Il y eut un instant de silence, à la fin duquel un nouvel aboiement retentit dans la forêt, plus rapproché que les deux premiers.

—C'est nous qu'on poursuit, dit Laïza.

—Et à quoi le reconnais-tu?

—Ce n'est point l'aboiement d'un chien qui chasse, dit Laïza, c'est le hurlement d'un chien qui cherche son maître.
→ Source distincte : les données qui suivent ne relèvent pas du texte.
(** in every such home, whatever an ensure asked to create or is bound to
    was recorded before, and its tally holds a failure exactly while its count,
    a [u32], is positive. *)
Theorem ensure_homes_recorded {L} `{!Log sig L, !LogLaws sig L} writer log (h0 h : Home sig L) name r :
  with_log writer log = Ok h0 -> rtc (home_step (fun _ => True) (resource_ok (M := sig) ensure_inv)) h0 h ->
  home_resources h !! name = Some r -> ensure_inv (r_spec r) (value (r_state r)).
Proof.
  intros H0 Hr Hl. destruct (home_reachable_ok (M := sig) (fun _ => True) ensure_inv writer log h0 h H0 Hr) as [_ Hall].
  by destruct (Hall name r Hl) as [_ Hok].
Qed.

Lemma ensure_homes_recorded_witness : exists r, home_resources sample_bound !! "ensure-a" = Some r /\
  mkRef "v1" ∈ recorded (value (r_state r)).
Proof.
  destruct sample_bound_lookup as (r & Hl & _ & _ & Hb). exists r. split; [exact Hl|].
  pose proof (ensure_homes_recorded "home-a" memory_log_new sample_home sample_bound "ensure-a" r sample_home_new (sample_reached _) Hl) as Hi.
  apply (ei_bound _ _ Hi). exact Hb.
Defined.

End Ensure.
Les démons auront trouvé dans quelque case de nègre un chien à la chaîne, et ils l'auront pris pour guide; si le nègre est avec nous, nous sommes perdus.

—C'est la voix de Fidèle, murmura Pierre Munier en tressaillant.

—Oui, oui, je la reconnais maintenant, dit Laïza. Je l'ai déjà entendue: c'est celle du chien qui a hurlé lorsque, hier au soir, nous avons rapporté votre fils blessé à Moka.

—En effet, j'ai oublié de l'emmener quand nous sommes partis; cependant, si c'était Fidèle, il me semble qu'il accourrait plus vite. Écoute comme la voix se rapproche lentement!

—Ils le tiennent en laisse, ils le suivent: il mène un régiment tout entier peut-être derrière lui. Il ne faut pas lui en vouloir, à ce pauvre animal, ajouta, en riant, d'un rire sombre, le nègre d'Anjouan, il ne peut aller plus vite; mais, soyez tranquille, il arrivera.

—Eh bien, que faut-il faire? demanda Pierre Munier.

—Si vous aviez quelque vaisseau qui vous attendît à Grand-Port, comme nous n'en sommes qu'à huit ou dix lieues, je vous dirais que nous avons encore le temps d'y arriver; mais vous n'avez de ce côté aucune chance de fuite, n'est-ce pas?